__Material provided__

• • • • •

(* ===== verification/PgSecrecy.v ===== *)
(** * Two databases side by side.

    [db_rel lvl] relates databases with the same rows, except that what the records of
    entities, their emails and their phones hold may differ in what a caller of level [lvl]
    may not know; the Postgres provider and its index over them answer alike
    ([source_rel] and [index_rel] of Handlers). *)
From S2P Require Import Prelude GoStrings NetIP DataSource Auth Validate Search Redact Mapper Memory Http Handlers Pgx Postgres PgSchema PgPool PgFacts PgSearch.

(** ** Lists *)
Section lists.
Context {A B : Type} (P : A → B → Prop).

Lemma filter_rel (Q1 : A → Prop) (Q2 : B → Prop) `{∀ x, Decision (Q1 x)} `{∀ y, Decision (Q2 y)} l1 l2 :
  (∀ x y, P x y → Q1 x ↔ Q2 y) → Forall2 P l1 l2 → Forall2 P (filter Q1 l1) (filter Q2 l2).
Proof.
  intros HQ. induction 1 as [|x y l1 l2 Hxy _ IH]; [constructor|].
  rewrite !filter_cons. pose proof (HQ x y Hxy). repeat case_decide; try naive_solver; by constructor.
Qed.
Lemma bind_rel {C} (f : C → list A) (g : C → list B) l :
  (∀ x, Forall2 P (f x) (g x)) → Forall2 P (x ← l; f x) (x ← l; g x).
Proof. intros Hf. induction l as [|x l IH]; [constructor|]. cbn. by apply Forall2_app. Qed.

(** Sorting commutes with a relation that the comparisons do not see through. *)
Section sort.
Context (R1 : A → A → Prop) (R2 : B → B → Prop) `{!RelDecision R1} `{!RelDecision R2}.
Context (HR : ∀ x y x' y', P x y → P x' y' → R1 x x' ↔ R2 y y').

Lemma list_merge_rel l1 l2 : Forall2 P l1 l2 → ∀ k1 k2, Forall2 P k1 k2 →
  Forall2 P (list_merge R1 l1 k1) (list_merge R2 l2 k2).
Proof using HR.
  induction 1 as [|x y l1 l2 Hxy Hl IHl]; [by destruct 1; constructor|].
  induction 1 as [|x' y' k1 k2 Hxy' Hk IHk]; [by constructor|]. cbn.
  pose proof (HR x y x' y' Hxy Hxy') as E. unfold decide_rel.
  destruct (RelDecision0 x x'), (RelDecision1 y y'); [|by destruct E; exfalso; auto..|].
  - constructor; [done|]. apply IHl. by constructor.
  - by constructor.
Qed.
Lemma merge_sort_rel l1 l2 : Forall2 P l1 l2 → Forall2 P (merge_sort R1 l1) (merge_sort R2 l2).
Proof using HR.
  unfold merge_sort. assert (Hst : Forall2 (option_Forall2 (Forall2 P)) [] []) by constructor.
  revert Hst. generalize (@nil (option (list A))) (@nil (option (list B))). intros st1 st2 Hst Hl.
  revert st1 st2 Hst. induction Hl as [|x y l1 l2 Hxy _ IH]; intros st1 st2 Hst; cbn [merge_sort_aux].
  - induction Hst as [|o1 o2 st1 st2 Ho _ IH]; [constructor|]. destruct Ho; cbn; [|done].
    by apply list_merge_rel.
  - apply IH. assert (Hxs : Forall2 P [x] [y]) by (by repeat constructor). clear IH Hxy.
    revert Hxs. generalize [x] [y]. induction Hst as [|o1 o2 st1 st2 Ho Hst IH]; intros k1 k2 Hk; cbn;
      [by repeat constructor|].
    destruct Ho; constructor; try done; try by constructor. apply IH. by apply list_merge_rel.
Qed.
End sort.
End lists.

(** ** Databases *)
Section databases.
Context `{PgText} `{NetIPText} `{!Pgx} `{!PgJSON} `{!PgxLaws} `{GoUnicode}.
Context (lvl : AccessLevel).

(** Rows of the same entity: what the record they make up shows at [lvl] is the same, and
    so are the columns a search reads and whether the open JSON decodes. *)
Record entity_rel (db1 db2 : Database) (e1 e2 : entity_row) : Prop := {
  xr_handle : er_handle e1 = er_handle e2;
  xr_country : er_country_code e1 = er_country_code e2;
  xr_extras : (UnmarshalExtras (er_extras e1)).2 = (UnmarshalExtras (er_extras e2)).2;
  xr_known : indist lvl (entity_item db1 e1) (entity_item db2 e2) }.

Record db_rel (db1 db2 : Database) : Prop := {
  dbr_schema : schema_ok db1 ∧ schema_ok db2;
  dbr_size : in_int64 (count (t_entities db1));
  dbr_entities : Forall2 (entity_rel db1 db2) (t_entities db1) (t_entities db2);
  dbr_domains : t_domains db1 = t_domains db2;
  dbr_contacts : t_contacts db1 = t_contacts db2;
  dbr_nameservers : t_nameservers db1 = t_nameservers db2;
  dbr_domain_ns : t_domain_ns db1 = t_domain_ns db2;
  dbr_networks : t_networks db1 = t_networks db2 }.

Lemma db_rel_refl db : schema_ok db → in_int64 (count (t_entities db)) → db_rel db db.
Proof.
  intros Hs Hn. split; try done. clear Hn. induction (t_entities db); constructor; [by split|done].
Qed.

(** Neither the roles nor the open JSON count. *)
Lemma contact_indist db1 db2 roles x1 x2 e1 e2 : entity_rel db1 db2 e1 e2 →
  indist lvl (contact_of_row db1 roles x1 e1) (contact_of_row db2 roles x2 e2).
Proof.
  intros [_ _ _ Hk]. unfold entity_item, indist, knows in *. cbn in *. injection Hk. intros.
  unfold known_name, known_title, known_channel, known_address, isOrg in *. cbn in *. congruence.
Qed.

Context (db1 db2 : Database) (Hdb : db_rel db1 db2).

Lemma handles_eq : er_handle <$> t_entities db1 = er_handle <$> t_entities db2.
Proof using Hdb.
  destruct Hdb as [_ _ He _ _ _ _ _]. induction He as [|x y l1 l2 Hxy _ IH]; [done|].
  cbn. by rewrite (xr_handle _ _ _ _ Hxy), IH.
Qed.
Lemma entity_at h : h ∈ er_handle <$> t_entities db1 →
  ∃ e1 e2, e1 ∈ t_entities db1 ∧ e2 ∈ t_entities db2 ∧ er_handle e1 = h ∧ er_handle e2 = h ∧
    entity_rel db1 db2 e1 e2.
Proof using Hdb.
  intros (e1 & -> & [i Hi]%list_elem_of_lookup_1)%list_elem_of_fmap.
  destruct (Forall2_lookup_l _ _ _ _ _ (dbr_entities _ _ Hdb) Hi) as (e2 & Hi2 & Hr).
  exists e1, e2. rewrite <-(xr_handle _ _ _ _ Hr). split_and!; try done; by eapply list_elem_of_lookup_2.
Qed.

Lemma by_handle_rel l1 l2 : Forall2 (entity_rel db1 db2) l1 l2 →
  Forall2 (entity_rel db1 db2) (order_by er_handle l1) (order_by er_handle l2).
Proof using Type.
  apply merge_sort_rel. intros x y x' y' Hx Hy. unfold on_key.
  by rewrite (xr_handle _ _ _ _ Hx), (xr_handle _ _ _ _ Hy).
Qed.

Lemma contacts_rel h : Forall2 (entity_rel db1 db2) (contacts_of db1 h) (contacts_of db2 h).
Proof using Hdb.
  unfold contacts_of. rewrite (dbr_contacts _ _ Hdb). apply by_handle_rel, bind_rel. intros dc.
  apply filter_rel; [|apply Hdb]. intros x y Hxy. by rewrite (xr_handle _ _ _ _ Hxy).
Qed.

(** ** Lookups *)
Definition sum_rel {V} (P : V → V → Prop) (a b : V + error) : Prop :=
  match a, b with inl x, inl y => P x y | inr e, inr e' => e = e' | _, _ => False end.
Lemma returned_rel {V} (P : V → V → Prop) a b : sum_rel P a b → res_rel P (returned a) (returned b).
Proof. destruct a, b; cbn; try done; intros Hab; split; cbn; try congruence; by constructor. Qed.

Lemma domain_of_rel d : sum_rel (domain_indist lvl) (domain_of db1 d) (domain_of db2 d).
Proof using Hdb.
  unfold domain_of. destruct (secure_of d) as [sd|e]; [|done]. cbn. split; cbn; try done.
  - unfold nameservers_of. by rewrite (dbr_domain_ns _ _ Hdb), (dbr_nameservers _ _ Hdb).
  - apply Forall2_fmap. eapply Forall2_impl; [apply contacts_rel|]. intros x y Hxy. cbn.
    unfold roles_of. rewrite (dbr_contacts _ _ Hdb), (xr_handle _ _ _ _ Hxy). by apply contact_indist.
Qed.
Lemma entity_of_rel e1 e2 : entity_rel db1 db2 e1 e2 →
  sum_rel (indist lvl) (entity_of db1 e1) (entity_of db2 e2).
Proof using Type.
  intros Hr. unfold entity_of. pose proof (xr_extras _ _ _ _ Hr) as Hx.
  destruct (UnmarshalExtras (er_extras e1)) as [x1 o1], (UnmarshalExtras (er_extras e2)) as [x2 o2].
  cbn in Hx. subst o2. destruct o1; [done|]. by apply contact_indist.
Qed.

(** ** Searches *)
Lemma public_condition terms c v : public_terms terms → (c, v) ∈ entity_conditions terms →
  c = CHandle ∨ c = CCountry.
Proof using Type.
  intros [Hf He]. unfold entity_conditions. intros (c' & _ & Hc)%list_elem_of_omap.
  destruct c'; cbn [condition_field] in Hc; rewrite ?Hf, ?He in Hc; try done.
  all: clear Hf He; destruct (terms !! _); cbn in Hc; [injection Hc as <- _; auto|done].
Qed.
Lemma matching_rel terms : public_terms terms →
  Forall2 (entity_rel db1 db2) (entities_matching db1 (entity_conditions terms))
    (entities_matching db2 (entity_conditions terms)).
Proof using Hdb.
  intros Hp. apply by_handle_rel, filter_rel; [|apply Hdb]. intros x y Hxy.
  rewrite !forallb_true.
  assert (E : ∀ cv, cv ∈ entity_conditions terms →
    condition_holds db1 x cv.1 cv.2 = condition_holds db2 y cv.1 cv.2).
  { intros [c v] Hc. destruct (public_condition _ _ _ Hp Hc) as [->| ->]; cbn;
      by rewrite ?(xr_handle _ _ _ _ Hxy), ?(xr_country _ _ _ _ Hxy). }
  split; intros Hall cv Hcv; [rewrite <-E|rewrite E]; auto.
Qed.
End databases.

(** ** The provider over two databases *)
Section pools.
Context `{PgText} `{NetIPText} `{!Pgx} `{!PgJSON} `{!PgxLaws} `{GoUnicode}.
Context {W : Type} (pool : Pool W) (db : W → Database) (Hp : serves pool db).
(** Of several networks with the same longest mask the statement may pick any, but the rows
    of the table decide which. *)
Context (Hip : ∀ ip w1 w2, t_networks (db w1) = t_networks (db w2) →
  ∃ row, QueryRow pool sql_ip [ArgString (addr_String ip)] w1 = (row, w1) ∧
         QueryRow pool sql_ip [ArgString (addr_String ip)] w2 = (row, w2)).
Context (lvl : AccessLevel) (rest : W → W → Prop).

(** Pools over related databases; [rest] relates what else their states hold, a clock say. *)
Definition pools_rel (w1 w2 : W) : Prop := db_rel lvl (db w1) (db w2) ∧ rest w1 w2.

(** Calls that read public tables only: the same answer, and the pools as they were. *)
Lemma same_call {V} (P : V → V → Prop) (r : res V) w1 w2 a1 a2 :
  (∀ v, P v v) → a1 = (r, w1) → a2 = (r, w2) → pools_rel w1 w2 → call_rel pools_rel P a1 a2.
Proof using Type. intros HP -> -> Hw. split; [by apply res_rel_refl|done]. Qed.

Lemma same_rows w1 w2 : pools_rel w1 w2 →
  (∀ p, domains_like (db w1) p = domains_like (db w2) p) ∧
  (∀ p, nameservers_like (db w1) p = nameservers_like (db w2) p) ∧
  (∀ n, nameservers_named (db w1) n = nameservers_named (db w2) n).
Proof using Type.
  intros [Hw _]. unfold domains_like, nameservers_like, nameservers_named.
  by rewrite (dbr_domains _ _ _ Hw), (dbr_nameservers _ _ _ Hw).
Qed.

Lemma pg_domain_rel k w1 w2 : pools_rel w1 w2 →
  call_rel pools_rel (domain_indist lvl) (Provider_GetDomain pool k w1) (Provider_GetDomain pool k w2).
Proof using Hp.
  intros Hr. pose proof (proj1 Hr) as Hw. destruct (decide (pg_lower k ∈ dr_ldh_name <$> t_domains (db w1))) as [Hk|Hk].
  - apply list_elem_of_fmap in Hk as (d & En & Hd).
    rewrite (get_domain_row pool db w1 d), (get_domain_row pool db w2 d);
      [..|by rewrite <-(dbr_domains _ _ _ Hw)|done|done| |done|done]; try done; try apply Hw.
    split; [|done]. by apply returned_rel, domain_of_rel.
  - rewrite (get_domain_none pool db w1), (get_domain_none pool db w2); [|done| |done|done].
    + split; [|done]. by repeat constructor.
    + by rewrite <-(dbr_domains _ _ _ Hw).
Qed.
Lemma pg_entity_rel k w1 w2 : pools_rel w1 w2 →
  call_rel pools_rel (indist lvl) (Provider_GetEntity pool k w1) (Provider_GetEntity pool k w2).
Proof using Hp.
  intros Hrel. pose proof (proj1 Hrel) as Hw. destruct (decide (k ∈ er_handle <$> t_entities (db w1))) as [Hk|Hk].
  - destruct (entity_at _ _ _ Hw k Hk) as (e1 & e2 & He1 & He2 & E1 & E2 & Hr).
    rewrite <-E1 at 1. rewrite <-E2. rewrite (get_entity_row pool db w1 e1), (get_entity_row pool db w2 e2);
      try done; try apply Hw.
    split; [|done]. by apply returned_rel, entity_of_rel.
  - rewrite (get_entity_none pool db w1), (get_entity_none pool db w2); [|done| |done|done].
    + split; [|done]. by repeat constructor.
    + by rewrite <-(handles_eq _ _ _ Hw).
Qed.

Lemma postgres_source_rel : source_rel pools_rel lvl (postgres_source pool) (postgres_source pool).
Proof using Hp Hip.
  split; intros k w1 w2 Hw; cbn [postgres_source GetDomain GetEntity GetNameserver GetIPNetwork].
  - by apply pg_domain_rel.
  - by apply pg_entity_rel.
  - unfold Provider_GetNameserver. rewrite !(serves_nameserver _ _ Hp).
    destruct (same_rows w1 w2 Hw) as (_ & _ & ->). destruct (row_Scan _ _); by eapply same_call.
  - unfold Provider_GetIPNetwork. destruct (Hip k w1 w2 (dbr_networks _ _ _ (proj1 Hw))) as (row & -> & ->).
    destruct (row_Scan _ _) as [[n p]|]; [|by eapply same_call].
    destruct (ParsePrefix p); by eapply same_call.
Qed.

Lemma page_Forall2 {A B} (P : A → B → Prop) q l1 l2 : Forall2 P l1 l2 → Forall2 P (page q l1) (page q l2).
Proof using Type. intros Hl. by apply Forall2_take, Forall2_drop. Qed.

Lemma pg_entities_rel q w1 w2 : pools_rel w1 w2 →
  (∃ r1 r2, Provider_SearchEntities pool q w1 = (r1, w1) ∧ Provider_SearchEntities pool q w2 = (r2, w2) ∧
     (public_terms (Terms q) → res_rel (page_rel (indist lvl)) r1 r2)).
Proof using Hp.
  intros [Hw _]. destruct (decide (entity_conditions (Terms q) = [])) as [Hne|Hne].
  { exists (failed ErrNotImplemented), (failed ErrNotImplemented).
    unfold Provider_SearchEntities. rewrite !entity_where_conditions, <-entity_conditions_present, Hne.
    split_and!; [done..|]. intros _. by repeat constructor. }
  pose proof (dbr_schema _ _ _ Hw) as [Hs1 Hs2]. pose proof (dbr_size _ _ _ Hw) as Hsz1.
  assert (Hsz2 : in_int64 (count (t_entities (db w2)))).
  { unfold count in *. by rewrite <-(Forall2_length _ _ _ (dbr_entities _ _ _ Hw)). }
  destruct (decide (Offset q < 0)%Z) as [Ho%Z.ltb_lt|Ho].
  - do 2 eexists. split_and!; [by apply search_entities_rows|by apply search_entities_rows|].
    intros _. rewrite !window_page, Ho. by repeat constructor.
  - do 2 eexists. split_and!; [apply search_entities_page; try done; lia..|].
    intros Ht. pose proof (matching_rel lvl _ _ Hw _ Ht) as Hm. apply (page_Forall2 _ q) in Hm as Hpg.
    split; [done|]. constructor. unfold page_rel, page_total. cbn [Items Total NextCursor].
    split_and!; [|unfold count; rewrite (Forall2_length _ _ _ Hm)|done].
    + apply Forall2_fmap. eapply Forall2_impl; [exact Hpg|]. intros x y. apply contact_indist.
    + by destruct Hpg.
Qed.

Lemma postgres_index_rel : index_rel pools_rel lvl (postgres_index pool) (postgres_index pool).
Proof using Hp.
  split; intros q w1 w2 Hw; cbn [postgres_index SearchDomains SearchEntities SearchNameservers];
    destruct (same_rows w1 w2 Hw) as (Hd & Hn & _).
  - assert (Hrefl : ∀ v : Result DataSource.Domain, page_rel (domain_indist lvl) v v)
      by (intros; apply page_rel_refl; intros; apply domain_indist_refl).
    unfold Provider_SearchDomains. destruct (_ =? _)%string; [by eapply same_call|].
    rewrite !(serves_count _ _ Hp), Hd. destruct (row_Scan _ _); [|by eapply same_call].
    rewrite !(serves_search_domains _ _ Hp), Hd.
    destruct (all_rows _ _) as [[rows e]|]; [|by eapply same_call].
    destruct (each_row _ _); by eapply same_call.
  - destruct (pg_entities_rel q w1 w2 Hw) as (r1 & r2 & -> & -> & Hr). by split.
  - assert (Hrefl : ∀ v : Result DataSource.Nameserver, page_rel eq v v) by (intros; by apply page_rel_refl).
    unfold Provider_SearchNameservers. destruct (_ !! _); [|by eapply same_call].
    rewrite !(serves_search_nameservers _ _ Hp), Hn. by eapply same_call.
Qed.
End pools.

• • • • •

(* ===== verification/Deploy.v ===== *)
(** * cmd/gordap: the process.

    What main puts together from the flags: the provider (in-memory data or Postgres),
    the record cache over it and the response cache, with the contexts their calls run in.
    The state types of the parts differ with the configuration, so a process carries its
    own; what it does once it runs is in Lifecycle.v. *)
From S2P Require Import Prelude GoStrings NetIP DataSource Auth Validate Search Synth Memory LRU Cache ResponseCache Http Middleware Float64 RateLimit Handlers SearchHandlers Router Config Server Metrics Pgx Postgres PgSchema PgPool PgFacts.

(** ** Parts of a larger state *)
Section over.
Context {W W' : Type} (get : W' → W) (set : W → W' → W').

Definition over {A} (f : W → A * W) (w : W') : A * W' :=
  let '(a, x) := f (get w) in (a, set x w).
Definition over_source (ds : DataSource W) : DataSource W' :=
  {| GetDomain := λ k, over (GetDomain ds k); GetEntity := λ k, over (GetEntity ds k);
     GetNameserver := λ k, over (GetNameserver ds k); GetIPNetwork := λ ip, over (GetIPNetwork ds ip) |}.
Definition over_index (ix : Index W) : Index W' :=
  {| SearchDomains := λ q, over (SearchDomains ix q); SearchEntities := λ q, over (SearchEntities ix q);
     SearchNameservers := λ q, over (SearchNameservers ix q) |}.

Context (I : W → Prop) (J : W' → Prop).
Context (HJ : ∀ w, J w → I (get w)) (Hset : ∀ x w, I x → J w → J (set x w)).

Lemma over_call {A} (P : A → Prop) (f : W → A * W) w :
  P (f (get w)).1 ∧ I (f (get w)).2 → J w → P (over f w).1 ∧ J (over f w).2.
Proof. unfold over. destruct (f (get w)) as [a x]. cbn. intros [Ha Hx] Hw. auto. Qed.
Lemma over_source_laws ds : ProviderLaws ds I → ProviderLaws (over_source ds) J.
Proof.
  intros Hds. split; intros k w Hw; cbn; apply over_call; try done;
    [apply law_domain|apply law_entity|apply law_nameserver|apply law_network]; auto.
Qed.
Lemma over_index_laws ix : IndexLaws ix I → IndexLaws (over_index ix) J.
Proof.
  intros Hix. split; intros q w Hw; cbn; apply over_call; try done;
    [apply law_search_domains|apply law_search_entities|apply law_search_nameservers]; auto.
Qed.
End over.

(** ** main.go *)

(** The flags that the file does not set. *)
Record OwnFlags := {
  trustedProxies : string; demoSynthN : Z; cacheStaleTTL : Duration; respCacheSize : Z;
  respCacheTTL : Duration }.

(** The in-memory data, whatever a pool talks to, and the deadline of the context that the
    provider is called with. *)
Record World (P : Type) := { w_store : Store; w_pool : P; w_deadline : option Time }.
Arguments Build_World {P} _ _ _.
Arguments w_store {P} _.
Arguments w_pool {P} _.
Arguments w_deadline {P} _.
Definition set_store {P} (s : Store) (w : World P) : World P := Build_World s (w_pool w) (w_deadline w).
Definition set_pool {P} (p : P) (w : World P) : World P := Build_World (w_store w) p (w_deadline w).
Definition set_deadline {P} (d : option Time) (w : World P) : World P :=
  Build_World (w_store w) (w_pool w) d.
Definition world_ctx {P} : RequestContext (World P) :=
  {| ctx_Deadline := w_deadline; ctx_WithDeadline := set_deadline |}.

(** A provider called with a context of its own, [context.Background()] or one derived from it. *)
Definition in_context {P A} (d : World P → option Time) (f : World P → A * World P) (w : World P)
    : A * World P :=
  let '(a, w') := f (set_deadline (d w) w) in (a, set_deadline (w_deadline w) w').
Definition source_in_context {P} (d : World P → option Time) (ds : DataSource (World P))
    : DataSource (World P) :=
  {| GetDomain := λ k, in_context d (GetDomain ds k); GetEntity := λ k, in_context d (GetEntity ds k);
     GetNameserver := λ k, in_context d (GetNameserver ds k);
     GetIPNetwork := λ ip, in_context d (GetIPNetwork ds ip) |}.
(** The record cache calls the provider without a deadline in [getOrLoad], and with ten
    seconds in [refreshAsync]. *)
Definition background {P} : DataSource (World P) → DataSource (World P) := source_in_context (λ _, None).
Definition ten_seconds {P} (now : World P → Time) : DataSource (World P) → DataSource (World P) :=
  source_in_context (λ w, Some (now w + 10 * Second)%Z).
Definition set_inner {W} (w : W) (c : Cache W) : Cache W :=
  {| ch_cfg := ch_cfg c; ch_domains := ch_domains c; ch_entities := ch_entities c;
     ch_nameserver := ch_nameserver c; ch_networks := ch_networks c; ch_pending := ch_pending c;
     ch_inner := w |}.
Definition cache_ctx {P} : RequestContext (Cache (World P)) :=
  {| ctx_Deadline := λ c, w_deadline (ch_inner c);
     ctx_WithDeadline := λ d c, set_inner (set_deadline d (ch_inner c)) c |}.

• • • • •

__Task item__
Where the string "Duration" occurs in a line of the listing, copy the line.

__The answer__
  trustedProxies : string; demoSynthN : Z; cacheStaleTTL : Duration; respCacheSize : Z;
  respCacheTTL : Duration }.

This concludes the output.